Additionally, it is one of the most heavily dissected terrains on Mars exhibiting the densest population of Valley Networks: old dried up channels and valleys that may have been formed by surface runoff, the seepage of ground water, or both.
Recently, the Thermal Emission Imaging System (THEMIS) aboard Mars Odyssey, in conjunction with spectral data from the Thermal Emission Spectrometer (TES) aboard the Mars Global Surveyor (MGS) have revealed the presence of a unique surface deposit that may be rich in chloride salts formed from the presence of liquid water. Three separate missions (MGS, MO and MRO) have come to reveal the composition and nature of these unique deposits, which, although they occur as relatively small deposits (less than 25 square Km) are widely distributed in Noachian (most ancient) terrains with fewer occurrences in the Hesperian (middle geologic time) terrains.

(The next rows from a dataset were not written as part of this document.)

(* ===== verification/PoolWitness.v ===== *)
(** * PoolWitness: the pool, run by schedules

    A machine for the pool's effects, the statements of [PoolProps] applied to a run of it, and the
    runs in which the pool does not do what its comments say. *)

From S2P Require Import Prelude Text Prog Sched Pool PoolSafe PoolEntries PoolProps.
Local Open Scope string_scope.
Local Open Scope Z_scope.

Definition clock : Z := 1000.
Definition here (w : World) : Env := mkEnv clock (map_to_list (entries (pool w))).

(** One effect; [odd]: the open fails, or the deadline of a join passes. *)
Definition mstep (odd : bool) (t : nat) X (e : pool_eff X) (w : World) : option (X * World) :=
  match e in pool_eff X return option (X * World) with
  | Lock f => f t (here w) w
  | Build k s => if odd then Some (Err (EStore "open"), w) else Some (Ok (fresh w), built t k s w)
  | Status h => Some (dbs w !! h ≫= close_reason, w)
  | CloseDb why h => Some (Ok (), shut t why h w)
  | Flush h => Some (FlushOk, w)
  | Use h => Some (Ok (), w)
  | ListPrefix k => Some (Ok (bool_decide (k ∈ files w)), w)
  | DeleteFiles k => Some (Ok (), on_files (fun fs => fs ∖ {[ k ]}) w)
  | Release k => Some ((), note (Gave t k) w)
  | Sleep _ => Some ((), w)
  | Join i _ => if bool_decide (i ∈ finished w) then Some (true, w) else if odd then Some (false, w) else None
  | Elsewhere k => Some ((), on_files (union {[ k ]}) (fence k w))
  | Dies h => Some ((), on_dbs (alter (close_db Panic) h) w)
  end.

Lemma mstep_psem odd t X (e : pool_eff X) w x w' : True -> mstep odd t X e w = Some (x, w') -> psem t X e w x w'.
Proof.
  intros _ He. destruct e; cbn in He |- *; try (injection He as <- <-; by auto).
  - exists (here w). split; [unfold good_env; done|done].
  - destruct odd; injection He as <- <-; [right; split; [by eexists|by left]|by left].
  - destruct (bool_decide _) eqn:Hb; [|destruct odd; [|done]]; injection He as <- <-; split; try done.
    intros _. by apply bool_decide_eq_true in Hb.
Qed.

Abbreviation drive := (Sched.drive mstep).

Definition start : World := new_pool 0 0 8 true ∅.
Definition outcome (sched : list move) (ps : list (nat * PP unit)) : World :=
  match drive sched ps start with Some (_, w) => w | None => start end.
Definition left_over (sched : list move) (ps : list (nat * PP unit)) : list (nat * PP unit) :=
  match drive sched ps start with Some (ps, _) => ps | None => ps end.

Definition all_entries (ps : list (nat * PP unit)) : Prop := forall tp, tp ∈ ps -> entry tp.1 tp.2.
Lemma pool_entries_nil : all_entries []. Proof. by intros tp ?%elem_of_nil. Qed.
Lemma pool_entries_cons t p ps : entry t p -> all_entries ps -> all_entries ((t, p) :: ps).
Proof. intros Hp Hps tp [->|Htp]%elem_of_cons; [done|by apply Hps]. Qed.

Ltac entries := repeat (apply pool_entries_cons; [lazymatch goal with
  | |- entry _ (request _ _ _ _) => apply entry_request
  | |- entry _ (evict _ _) => apply entry_evict
  | |- entry _ sweeper_turn => apply entry_sweeper
  | |- entry _ close => apply entry_close
  | |- entry _ (run_job _) => apply entry_job
  | |- entry _ (bind (delete_repo _ _) _) => apply entry_delete
  end|]); apply pool_entries_nil.

Lemma pool_outcome_reached sched ps : NoDup ps.*1 -> all_entries ps -> is_some (drive sched ps start) = true ->
  reached start (outcome sched ps) (left_over sched ps).
Proof.
  intros Hnd He Hd. unfold reached, outcome, left_over. destruct (drive sched ps start) as [[ps' w']|] eqn:Hrun; [|done].
  etrans; [by apply (pool_starts psem entry ps start)|].
  exact (drive_steps mstep psem entry (fun _ => True) Logic.I mstep_psem sched ps start ps' w' Logic.I (fun _ _ => Logic.I) Hrun).
Qed.

Ltac reach := apply pool_outcome_reached; [apply (bool_decide_unpack _); vm_compute; exact Logic.I|entries|vm_compute; reflexivity].

Lemma quiet_check w ps : all_ended ps && is_none (head (jobs w)) = true -> quiet w ps.
Proof.
  intros [He Hj]%andb_true_iff. split; [by apply all_ended_spec|]. by destruct (jobs w).
Qed.

(** ** An ordinary day: opened, used, swept, opened again *)
Definition day : list (nat * PP unit) := [
  (1%nat, request None "ann" "site" 2); (2%nat, sweeper_turn); (3%nat, run_job 2); (4%nat, request None "ann" "site" 1)].
Definition day_sched : list move := [Go 1 60; Go 2 60; Go 3 60; Go 4 60].

Lemma evening_reached : reached start (outcome day_sched day) (left_over day_sched day).
Proof. unfold day. reach. Qed.

Lemma day_quiet : quiet (outcome day_sched day) (left_over day_sched day).
Proof. apply quiet_check. vm_compute. reflexivity. Qed.

Lemma day_hist : hist (outcome day_sched day) =
  [Opened 4 "ann/site" 4; Gave 3 "ann/site"; Shut 3 BySweep "ann/site" 1 true 0; Opened 1 "ann/site" 1].
Proof. vm_compute. reflexivity. Qed.

Abbreviation evening := (outcome day_sched day).

Lemma no_database_forgotten_witness : refs evening = [] /\ cell_of evening 3 = Full 4 /\
  (entries (pool evening) !! "ann/site" = Some 3%nat \/
   exists t, (exists h', TookOut t h' 3 ∈ hist evening /\ h' <> 4%nat) \/ Abandoned t 3 ∈ hist evening \/
     (Cleared t 3 ∈ hist evening /\ exists hs, Collected t hs ∈ hist evening /\ 4%nat ∉ hs)).
Proof.
  refine (no_database_forgotten 0 0 8 true ∅ evening (left_over day_sched day) 4 (mkDb "ann/site" 3 None) evening_reached day_quiet _ eq_refl).
  vm_compute. reflexivity.
Defined.

Lemma sweep_spares_requests_witness : 0%nat = 0%nat \/ exists d, dbs evening !! 1%nat = Some d /\ dropped evening (d_slot d) 1.
Proof.
  refine (sweep_spares_requests 0 0 8 true ∅ evening (left_over day_sched day) 3 "ann/site" 1 0 evening_reached _).
  rewrite day_hist. right. right. left.
Defined.

Lemma lease_given_after_close_witness : exists why h b n,
  Shut 3 why "ann/site" h b n ∈ [Shut 3 BySweep "ann/site" 1 true 0; Opened 1 "ann/site" 1].
Proof.
  exact (lease_given_after_close 0 0 8 true ∅ evening (left_over day_sched day) [Opened 4 "ann/site" 4] _ 3 "ann/site" evening_reached day_hist).
Defined.

Lemma evictable_exact_witness : ("ann/site", 4%nat) ∈ picks evening (here evening) /\ ("ann/site", 1%nat) ∉ picks evening (here evening).
Proof.
  split; [|vm_compute; by intros H%elem_of_cons; destruct H as [H|H%elem_of_nil]].
  destruct (evictable_exact evening (here evening) "ann/site" 4) as [_ H]; [unfold good_env; done|].
  apply (H 3%nat); [vm_compute; reflexivity..|left; vm_compute; discriminate].
Defined.

(** ** A lease given back under an open database

    [close_all] takes the entry out of the map before it closes the handle.  A request in between
    opens the repository again on this node, and the retire goes on to give its lease back. *)
Definition reopened : list (nat * PP unit) := [
  (1%nat, request None "ann" "site" 1); (2%nat, sweeper_turn); (3%nat, run_job 2); (4%nat, request None "ann" "site" 1)].
Definition reopened_sched : list move := [Go 1 60; Go 2 60; Go 3 3; Go 4 60; Go 3 60].

Theorem lease_given_under_an_open :
  let w := outcome reopened_sched reopened in
  reached start w (left_over reopened_sched reopened) /\ quiet w (left_over reopened_sched reopened) /\
  hist w = [Gave 3 "ann/site"; Shut 3 BySweep "ann/site" 1 false 0; Opened 4 "ann/site" 4; Opened 1 "ann/site" 1] /\
  entries (pool w) !! "ann/site" = Some 3%nat /\ live <$> dbs w !! 4%nat = Some true.
Proof.
  split; [unfold reopened; reach|]. split; [apply quiet_check; vm_compute; reflexivity|]. vm_compute. done.
Qed.

(** ** A healthy database forgotten

    [close_all] removes by key, not by the slot it picked.  Evicted and opened again during the drain,
    the repository's new entry is the one that goes: its database stays open with nothing to close it,
    and the lease it runs on is given back. *)
Definition replaced : list (nat * PP unit) := [
  (1%nat, request None "ann" "site" 1); (2%nat, sweeper_turn); (3%nat, run_job 2); (4%nat, evict "ann" "site");
  (5%nat, run_job 3); (6%nat, request None "ann" "site" 1)].
Definition replaced_sched : list move := [Go 1 60; Go 2 60; Go 3 2; Go 4 2; Go 5 60; Go 4 60; Go 6 60; Go 3 60].

Theorem retire_forsakes_the_successor :
  let w := outcome replaced_sched replaced in
  reached start w (left_over replaced_sched replaced) /\ quiet w (left_over replaced_sched replaced) /\
  hist w = [Gave 3 "ann/site"; Shut 3 BySweep "ann/site" 1 false 0; TookOut 3 1 4; Opened 6 "ann/site" 5;
            Shut 5 ByEntry "ann/site" 1 true 0; Opened 1 "ann/site" 1] /\
  entries (pool w) !! "ann/site" = None /\ live <$> dbs w !! 5%nat = Some true.
Proof.
  split; [unfold replaced; reach|]. split; [apply quiet_check; vm_compute; reflexivity|]. vm_compute. done.
Qed.

(** ** A failure seen late

    [get_once] drops its slot after a failed open if the map still names it, without looking whether
    another task has opened the database in that slot since. *)
Definition late_failure : list (nat * PP unit) := [(1%nat, request None "ann" "site" 1); (2%nat, request None "ann" "site" 1)].
Definition late_failure_sched : list move := [Go 1 5; Odd 1; Go 1 1; Go 2 60; Go 1 60].

Theorem late_failure_forgets :
  let w := outcome late_failure_sched late_failure in
  reached start w (left_over late_failure_sched late_failure) /\ quiet w (left_over late_failure_sched late_failure) /\
  hist w = [Abandoned 1 0; Opened 2 "ann/site" 1] /\ entries (pool w) !! "ann/site" = None /\ live <$> dbs w !! 1%nat = Some true.
Proof.
  split; [unfold late_failure; reach|]. split; [apply quiet_check; vm_compute; reflexivity|]. vm_compute. done.
Qed.

(** ** An open the shutdown forgets

    [close] leaves an entry whose open is in flight to the last [clear], as one "whose open never
    completed".  One that completes during the drain is cleared too, open. *)
Definition late_open : list (nat * PP unit) := [(1%nat, request None "ann" "site" 1); (2%nat, close)].
Definition late_open_sched : list move := [Go 1 5; Go 2 5; Go 1 60; Go 2 60].

Theorem shutdown_forgets_an_open :
  let w := outcome late_open_sched late_open in
  reached start w (left_over late_open_sched late_open) /\ quiet w (left_over late_open_sched late_open) /\
  closed (pool w) = true /\ entries (pool w) = ∅ /\ live <$> dbs w !! 1%nat = Some true.
Proof.
  split; [unfold late_open; reach|]. split; [apply quiet_check; vm_compute; reflexivity|]. vm_compute. done.
Qed.

(** ** A request fenced by its own node

    An eviction that lands in the middle of an open removes the slot and, at its deadline, moves on.
    The next request opens a slot of its own; then the first open, which had passed its checks, is
    done, and fences it. *)
Definition overtaken : list (nat * PP unit) := [
  (1%nat, request None "ann" "site" 1); (2%nat, evict "ann" "site"); (3%nat, request None "ann" "site" 1); (4%nat, run_job 1)].
Definition overtaken_sched : list move := [Go 1 5; Go 2 2; Odd 2; Go 3 60; Go 1 60; Go 4 60].

Theorem own_open_fences :
  let w := outcome overtaken_sched overtaken in
  reached start w (left_over overtaken_sched overtaken) /\ quiet w (left_over overtaken_sched overtaken) /\
  hist w = [Shut 1 ByEntry "ann/site" 4 true 0; Opened 1 "ann/site" 4; Opened 3 "ann/site" 3] /\
  entries (pool w) !! "ann/site" = Some 2%nat /\ cell_of w 2 = Full 3 /\ (dbs w !! 3%nat ≫= close_reason) = Some Fenced.
Proof.
  split; [unfold overtaken; reach|]. split; [apply quiet_check; vm_compute; reflexivity|]. vm_compute. done.
Qed.

(** ** Two deletes

    [deleting] is a set: the first of two deletes to end takes the mark away for both, and an open then
    runs while the other still deletes. *)
Definition twice : list (nat * PP unit) := [
  (1%nat, request None "ann" "site" 1); (2%nat, let! _ := delete_repo "ann" "site" in Ret ());
  (3%nat, let! _ := delete_repo "ann" "site" in Ret ()); (4%nat, run_job 2); (5%nat, request None "ann" "site" 1)].
Definition twice_sched : list move := [Go 1 60; Go 2 3; Go 3 2; Go 4 60; Go 2 60; Go 5 60; Go 3 60].

Theorem second_delete_unguarded :
  let w := outcome twice_sched twice in
  reached start w (left_over twice_sched twice) /\ quiet w (left_over twice_sched twice) /\
  (exists s h, entries (pool w) !! "ann/site" = Some s /\ cell_of w s = Full h /\ live <$> dbs w !! h = Some true) /\
  "ann/site" ∉ files w.
Proof.
  split; [unfold twice; reach|]. split; [apply quiet_check; vm_compute; reflexivity|].
  split; [exists 3%nat, 4%nat; vm_compute; done|]. apply (bool_decide_unpack _). vm_compute. exact Logic.I.
Qed.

The deposit appears to be relatively thin and occurs in low-lying areas. It is also heavily pockmarked and discontinuous, possibly from removal of the material by erosion. Both of these aspects suggest that the deposit is indeed very old.
The presence of such salts is intriguing, and strongly suggests that conditions were favorable for water near or at the surface in the geologic past.
Polygonal cracks can be observed in this image and other images of these deposits elsewhere on Mars (see PSP_003160_1410) and are similar to desiccation cracks (formed from the rapid evaporation and drying of a wet surface) and indicate that these may were more likely deposited at the surface.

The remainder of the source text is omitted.